Some groups are more likely to sit too much, Cao found, including non-Hispanic black people, overweight people, and boys.
Exercise Study Details
In the other study, researchers looked at the sitting and exercise habits of nearly 150,000 Australians ages 45 and older, from 2006-2009, to see if higher levels of exercise could eliminate the health risks of sitting.
As exercise levels rose, risks declined, says lead author Emmanuel Stamatakis, PhD, a professor of physical activity, lifestyle, and population health at the University of Sydney. He calls 150 minutes of activity a week ”the magic threshold” when risks start to decline.
The participants reported how many hours a day they spent sitting, standing, and sleeping, as well as how much time they took part in moderate to vigorous physical activity.
The researchers tracked deaths from any cause until June 2017, nearly 9 years after the original survey, and death from heart disease through December 2015, a follow-up of more than 7 years. During that period, more than 8,600 of the 150,000 study participants died (more than 1,600 from heart-related causes).
Sitting more than 6 hours daily was linked with a higher risk of death and was strongest in people who did not meet the recommendation of at least 150 minutes of activity a week, Stamatakis says.
Among people who reported no physical activity, those who sat more than 8 hours a day were 1.5 times more likely to die during the follow-up than those who sat less than 4 hours a day.
While risks began to decline with 150 minutes of activity a week, people taking part in the study needed to get more than 300 minutes a week to eliminate the risk, Stamatakis says.
Replacing sitting time with standing ”doesn’t seem to do much,” he says, but replacing sitting with physical activity was consistently linked with less risk.
“Moderate to vigorous activity includes walking, sports, and exercise such as running or playing tennis, hiking, strenuous work in the garden, or vigorous housework,” Stamatakis says.
U.S. guidelines say adults should get at least 150 minutes (2.5 hours) to 300 minutes (5 hours) a week of moderate-intensity activity; 75 minutes to 150 minutes of vigorous-intensity activity; or an equal combination of both.
Few Americans get the recommended amount of activity, with 65% reporting doing less than the minimum.
‘Just the Tip of the Iceberg’
Not everyone agrees that exercise can combat the effects of hours of sitting.

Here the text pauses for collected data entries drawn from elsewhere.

(* ===== verification/Console.v ===== *)
(** * The console (kern/dev/console.c, serial.c, keyboard.c, video.c)

    Input goes from the serial line and the keyboard through one ring buffer;
    output goes to both the serial line and the screen.  The hardware is
    modelled at the registers the drivers use: the serial chip with its line
    status, the queue of received bytes and the bytes sent; the keyboard
    controller with its queue of scan codes; the 6845 with the cursor
    registers; words of memory, which hold the screen.  [tx_time] is how often
    the line status has to be polled until the serial chip can send again. *)

From S2P Require Import Prelude Spinlock Bytes Printfmt Printf.

Module Console.
Import Printfmt Printf.

Definition BUFLEN : Z := 1024.
Definition CRT_ROWS : Z := 25.
Definition CRT_COLS : Z := 80.
Definition CRT_SIZE : Z := CRT_ROWS * CRT_COLS.
Definition MONO_BASE : Z := 0x3B4.
Definition MONO_BUF : Z := 0xB0000.
Definition CGA_BASE : Z := 0x3D4.
Definition CGA_BUF : Z := 0xB8000.
#[export] Hint Unfold CONSOLE_BUFFER_SIZE BUFLEN CRT_ROWS CRT_COLS CRT_SIZE : kconst.

(** ** Devices *)

Record uart : Type := Uart {
  present : bool; rx : list Z; busy : nat; tx : list Z;
  ier : Z; lcr : Z; mcr : Z; fcr : Z; dll : Z; dlm : Z
}.
Record crtc : Type := Crtc { color : bool; index : Z; cursor_hi : Z; cursor_lo : Z }.

Record video : Type := Video { crt_buf : Z; crt_pos : Z; addr_6845 : Z; chip : crtc; words : gmap Z Z }.

Record cons : Type := Cons { cbuf : list Z; rpos : Z; wpos : Z }.

Record state : Type := State {
  con : cons; cons_lk : spinlock_t; linebuf : list Z;
  serial_exists : bool; com1 : uart;
  shift : Z; kbd : list Z; reset : bool;
  terminal : video; serial_lk : spinlock_t; debug_lk : spinlock_t
}.
Definition s_con v s := State v (cons_lk s) (linebuf s) (serial_exists s) (com1 s) (shift s) (kbd s) (reset s) (terminal s) (serial_lk s) (debug_lk s).
Definition s_cons_lk v s := State (con s) v (linebuf s) (serial_exists s) (com1 s) (shift s) (kbd s) (reset s) (terminal s) (serial_lk s) (debug_lk s).
Definition s_linebuf v s := State (con s) (cons_lk s) v (serial_exists s) (com1 s) (shift s) (kbd s) (reset s) (terminal s) (serial_lk s) (debug_lk s).
Definition s_exists v s := State (con s) (cons_lk s) (linebuf s) v (com1 s) (shift s) (kbd s) (reset s) (terminal s) (serial_lk s) (debug_lk s).
Definition s_com1 v s := State (con s) (cons_lk s) (linebuf s) (serial_exists s) v (shift s) (kbd s) (reset s) (terminal s) (serial_lk s) (debug_lk s).
Definition s_kbd sh k r s := State (con s) (cons_lk s) (linebuf s) (serial_exists s) (com1 s) sh k r (terminal s) (serial_lk s) (debug_lk s).
Definition s_terminal v s := State (con s) (cons_lk s) (linebuf s) (serial_exists s) (com1 s) (shift s) (kbd s) (reset s) v (serial_lk s) (debug_lk s).
Definition s_serial_lk v s := State (con s) (cons_lk s) (linebuf s) (serial_exists s) (com1 s) (shift s) (kbd s) (reset s) (terminal s) v (debug_lk s).
Definition s_debug_lk v s := State (con s) (cons_lk s) (linebuf s) (serial_exists s) (com1 s) (shift s) (kbd s) (reset s) (terminal s) (serial_lk s) v.

Definition con_lens : lens state cons := Lens con s_con.
Definition cons_lk_lens : lens state spinlock_t := Lens cons_lk s_cons_lk.
Definition com1_lens : lens state uart := Lens com1 s_com1.
Definition terminal_lens : lens state video := Lens terminal s_terminal.
Definition serial_lk_lens : lens state spinlock_t := Lens serial_lk s_serial_lk.
Definition debug_lk_lens : lens state spinlock_t := Lens debug_lk s_debug_lk.

(** ** The tables of keyboard.c *)

Definition SHIFT : Z := 1.
Definition CTL : Z := 2.
Definition ALT : Z := 4.
Definition CAPSLOCK : Z := 8.
Definition NUMLOCK : Z := 16.
Definition SCROLLLOCK : Z := 32.
Definition E0ESC : Z := 64.
Definition KEY_DEL : Z := 0xE9.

In its 2016 scientific statement, the American Heart Association says that being sedentary could make you more likely to have heart disease and stroke, and that moderate to vigorous physical activity does not cancel out the impact of being sedentary.

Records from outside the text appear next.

(* ===== verification/Monitor.v ===== *)
(** * The kernel monitor (kern/lib/monitor.c)

    The command interpreter on the console: a line is read into the buffer of
    readline, split into words in place, and the first word selects the
    command.  Pointers into the line are indices of the buffer.  The addresses
    of the linker symbols that kerninfo prints are parameters. *)

From S2P Require Import Prelude Spinlock Bytes Memory Printfmt Printf Console.

Module Monitor.
Import Printfmt Printf Console.

Definition WHITESPACE : list Z := [9; 13; 10; 32; 0].
Definition MAXARGS : Z := 16.
(** strchr (WHITESPACE, c) *)
Definition is_white (c : Z) : bool :=
  match strchr 5 (fun i => WHITESPACE !!! Z.to_nat i) c with Some (Some _) => true | _ => false end.

Definition help_name : list Z := text "help".
Definition help_desc : list Z := text "Display this list of commands".
Definition kerninfo_name : list Z := text "kerninfo".
Definition kerninfo_desc : list Z := text "Display information about the kernel".

Section ops.
Context (tx_time : nat) (ks : kstack) (junk : list Z) (start etext edata end_ : Z).
Abbreviation dprintf := (dprintf tx_time ks junk).

Definition mon_help : K state Z :=
  dprintf (text "%s - %s" ++ [10; 0]) [Arg 1 (help_name ++ [0]); Arg 1 (help_desc ++ [0])] ;;
  dprintf (text "%s - %s" ++ [10; 0]) [Arg 1 (kerninfo_name ++ [0]); Arg 1 (kerninfo_desc ++ [0])] ;;
  mret 0.

(** ROUNDUP(end - start, 1024) / 1024, in signed arithmetic *)
Definition footprint : Z :=
  let a := end_ - start + 1024 - 1 in Z.quot (a - Z.rem a 1024) 1024.

Definition mon_kerninfo : K state Z :=
  dprintf (text "Special kernel symbols:" ++ [10; 0]) [] ;;
  dprintf (text "  start  %08x" ++ [10; 0]) [Arg start []] ;;
  dprintf (text "  etext  %08x" ++ [10; 0]) [Arg etext []] ;;
  dprintf (text "  edata  %08x" ++ [10; 0]) [Arg edata []] ;;
  dprintf (text "  end    %08x" ++ [10; 0]) [Arg end_ []] ;;
  dprintf (text "Kernel executable memory footprint: %dKB" ++ [10; 0]) [Arg (u32 footprint) []] ;;
  mret 0.

Definition commands : list (list Z * K state Z) := [(help_name, mon_help); (kerninfo_name, mon_kerninfo)].

(** [*buf] *)
Definition get_line (i : Z) : K state Z := fun s =>
  match linebuf s !! Z.to_nat i with Some c => Ok c s | None => Err Undef end.

Definition gobble (i : Z) : K state (Z + Z) :=
  c ← get_line i;
  if negb (c =? 0) && is_white c then set_line i 0 ;; mret (inl (i + 1)) else mret (inr i).
Definition scan (i : Z) : K state (Z + Z) :=
  c ← get_line i;
  if negb (c =? 0) && negb (is_white c) then mret (inl (i + 1)) else mret (inr i).

Definition fuel : nat := Z.to_nat (BUFLEN + 1).

(** One word; the loop leaves with argv, or nothing when there are too many. *)
Definition parse_word (x : Z * list Z) : K state ((Z * list Z) + option (list Z)) :=
  let '(buf, argv) := x in
  buf ← loop fuel gobble buf;
  c ← get_line buf;
  if c =? 0 then mret (inr (Some argv))
  else if zlen argv =? MAXARGS - 1 then
    dprintf (text "Too many arguments (max %d)" ++ [10; 0]) [Arg MAXARGS []] ;; mret (inr None)
  else
    let argv := argv ++ [buf] in
    buf ← loop fuel scan buf;
    mret (inl (buf, argv)).

(** strcmp (argv[0], name) == 0 *)
Definition is_name (p : Z) (name : list Z) : K state bool := fun s =>
  match strcmp fuel (fun i => linebuf s !!! Z.to_nat (p + i)) (fun i => (name ++ [0]) !!! Z.to_nat i) with
  | Some r => Ok (r =? 0) s
  | None => Err Undef
  end.

Fixpoint invoke (cmds : list (list Z * K state Z)) (p : Z) : K state Z :=
  match cmds with
  | [] =>
      buf ← gets linebuf;
      dprintf (text "Unknown command '%s'" ++ [10; 0]) [Arg 1 (drop (Z.to_nat p) buf)] ;;
      mret 0
  | (name, func) :: cmds => b ← is_name p name; if b : bool then func else invoke cmds p
  end.

Definition runcmd : K state Z :=
  argv ← loop fuel parse_word (0, []);
  match argv with
  | None => mret 0
  | Some [] => mret 0
  | Some (p :: _) => invoke commands p
  end.

Definition banner : K state unit :=
  let stars := [10] ++ text "****************************************" ++ [10; 10; 0] in
  dprintf stars [] ;;
  dprintf (text "Welcome to the mCertiKOS kernel monitor!" ++ [10; 0]) [] ;;
  dprintf stars [] ;;
  dprintf (text "Type 'help' for a list of commands." ++ [10; 0]) [] ;;
  mret tt.

(** One round of the loop of monitor. *)
Definition monitor_body (n : nat) (_ : unit) : K state (unit + unit) :=
  b ← readline tx_time ks junk n (Some (text "$> " ++ [0]));
  if b : bool then
    r ← runcmd;
    if r <? 0 then mret (inr tt) else mret (inl tt)
  else mret (inl tt).

(** [rounds] lines; [n] bounds the input that is waiting. *)
Definition monitor (rounds n : nat) : K state unit := banner ;; loop rounds (monitor_body n) tt.
End ops.

(** ** Words *)

Fixpoint word_list (l : list Z) : list (list Z) :=
  match l with
  | [] => []
  | c :: l' =>
      if is_white c then word_list l'
      else match l' with
           | [] => [[c]]
           | c' :: _ => if is_white c' then [c] :: word_list l'
                        else match word_list l' with w :: ws => (c :: w) :: ws | [] => [[c]] end
           end
  end.

Definition printable (l : list Z) : Prop := Forall (fun c => 0 < c < 128) l.
Definition wire (l : list Z) : list Z := l ≫= line_bytes.

(** [s'] is [s] with [l] sent on the serial line, and perhaps another content
    of the line buffer. *)
Record said (l : list Z) (s s' : state) : Prop := {
  sd_con : con s' = con s; sd_cons_lk : cons_lk s' = cons_lk s; sd_exists : serial_exists s' = serial_exists s;
  sd_rx : rx (com1 s') = rx (com1 s); sd_present : present (com1 s') = present (com1 s); sd_lcr : lcr (com1 s') = lcr (com1 s);
  sd_kbd : kbd s' = kbd s; sd_shift : shift s' = shift s;
  sd_tx : serial_exists s = true -> Z.testbit (lcr (com1 s)) 7 = false -> tx (com1 s') = tx (com1 s) ++ wire l;
  sd_pos : pos_ok (terminal s'); sd_lock : lock (serial_lk s') = 0; sd_len : zlen (linebuf s') = zlen (linebuf s)
}.

Lemma said_nil s : pos_ok (terminal s) -> lock (serial_lk s) = 0 -> said [] s s.
Proof. split; try done. intros _ _. by rewrite app_nil_r. Qed.
Lemma said_app l1 l2 s1 s2 s3 : said l1 s1 s2 -> said l2 s2 s3 -> said (l1 ++ l2) s1 s3.
Proof.
  intros [] []. split; try done; try congruence. intros H1 H2. unfold wire in *. rewrite bind_app, app_assoc, <- sd_tx0 by done.
  apply sd_tx1; congruence.
Qed.
Lemma said_line b l s s' : zlen b = zlen (linebuf s') -> said l s s' -> said l s (s_linebuf b s').
Proof. intros Hb []. split; try done. cbn. congruence. Qed.
Lemma said_line_l b l s s' : zlen b = zlen (linebuf s) -> said l (s_linebuf b s) s' -> said l s s'.
Proof. intros Hb []. split; try done. cbn in *. congruence. Qed.
Lemma said_input l s s' keys q : said l s s' -> input s keys q -> input s' keys q.
Proof.
  intros [] [I1 I2 I3 I4 I5 I6 I7]. split; try done; try congruence.
  - by rewrite sd_exists0, sd_present0.
  - unfold serial_input in *. by rewrite sd_con0, sd_exists0, sd_rx0.
Qed.

(** ** Splitting the line *)

Definition zeroed (l : list Z) : list Z := (fun c => if is_white c then 0 else c) <$> l.
Definition stops (l : list Z) : Prop := match l with [] => True | c :: _ => is_white c = true end.

Lemma span_list (p : Z -> bool) l : exists a b, l = a ++ b /\ Forall (fun c => p c = true) a /\
  match b with [] => True | c :: _ => p c = false end.
Proof.
  induction l as [|c l (a & b & -> & H1 & H2)]; [by exists [], []|]. destruct (p c) eqn:E.
  - exists (c :: a), b. split; [done|]. by split; [constructor|].
  - exists [], (c :: a ++ b). done.
Qed.

Lemma word_list_white ws l : Forall (fun c => is_white c = true) ws -> word_list (ws ++ l) = word_list l.
Proof. induction 1 as [|c ws Hc _ IH]; [done|]. cbn [app word_list]. by rewrite Hc. Qed.
Lemma word_list_word w l : Forall (fun c => negb (is_white c) = true) w -> w <> [] -> stops l ->
  word_list (w ++ l) = w :: word_list l.
Proof.
  induction 1 as [|c w Hc Hw IH]; intros Hne Hs; [done|]. apply negb_true_iff in Hc. cbn [app word_list]. rewrite Hc.
  destruct w as [|c' w].
  - cbn [app]. destruct l as [|x l]; [done|]. cbn in Hs. by rewrite Hs.
  - cbn [app]. apply Forall_cons in Hw as [Hc' _]. apply negb_true_iff in Hc'. rewrite Hc'. change (c' :: w ++ l) with ((c' :: w) ++ l).
    rewrite IH by done. done.
Qed.
Lemma zeroed_white ws : Forall (fun c => is_white c = true) ws -> zeroed ws = replicate (length ws) 0.
Proof. induction 1 as [|c ws Hc _ IH]; [done|]. cbn. unfold zeroed in IH. by rewrite Hc, IH. Qed.
Lemma zeroed_word w : Forall (fun c => negb (is_white c) = true) w -> zeroed w = w.
Proof. induction 1 as [|c w Hc _ IH]; [done|]. cbn. unfold zeroed in IH. apply negb_true_iff in Hc. by rewrite Hc, IH. Qed.

Lemma zeroed_app l l' : zeroed (l ++ l') = zeroed l ++ zeroed l'.
Proof. apply fmap_app. Qed.
Lemma to_nat_zlen {A} (l : list A) : Z.to_nat (zlen l) = length l.
Proof. unfold zlen. lia. Qed.
Lemma zlen_snoc {A} (l : list A) x : zlen (l ++ [x]) = zlen l + 1.
Proof. by rewrite zlen_app'. Qed.

Lemma get_line_wp pre c r s (Q : Z -> state -> Prop) : linebuf s = pre ++ c :: r -> Q c s -> wp (get_line (zlen pre)) Q s.
Proof. intros E HQ. unfold get_line, wp. by rewrite E, to_nat_zlen, list_lookup_middle. Qed.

Nieca Goldberg, MD, medical director of the Joan H. Tisch Center for Women’s Health at NYU Langone Health in New York City, calls the exercise study results promising, but she says more research is needed.
Both studies show the unhealthy downside of technology, she says, and Stamatakis agrees.
“The health risks of excessive screen media use go well beyond the increase in sedentary behavior they impose; sitting is just the tip of the iceberg,” he says. He cites social isolation, screen addiction, and other mental health issues. Figuring out how to moderate screen media use is an ongoing challenge for health professionals, he says.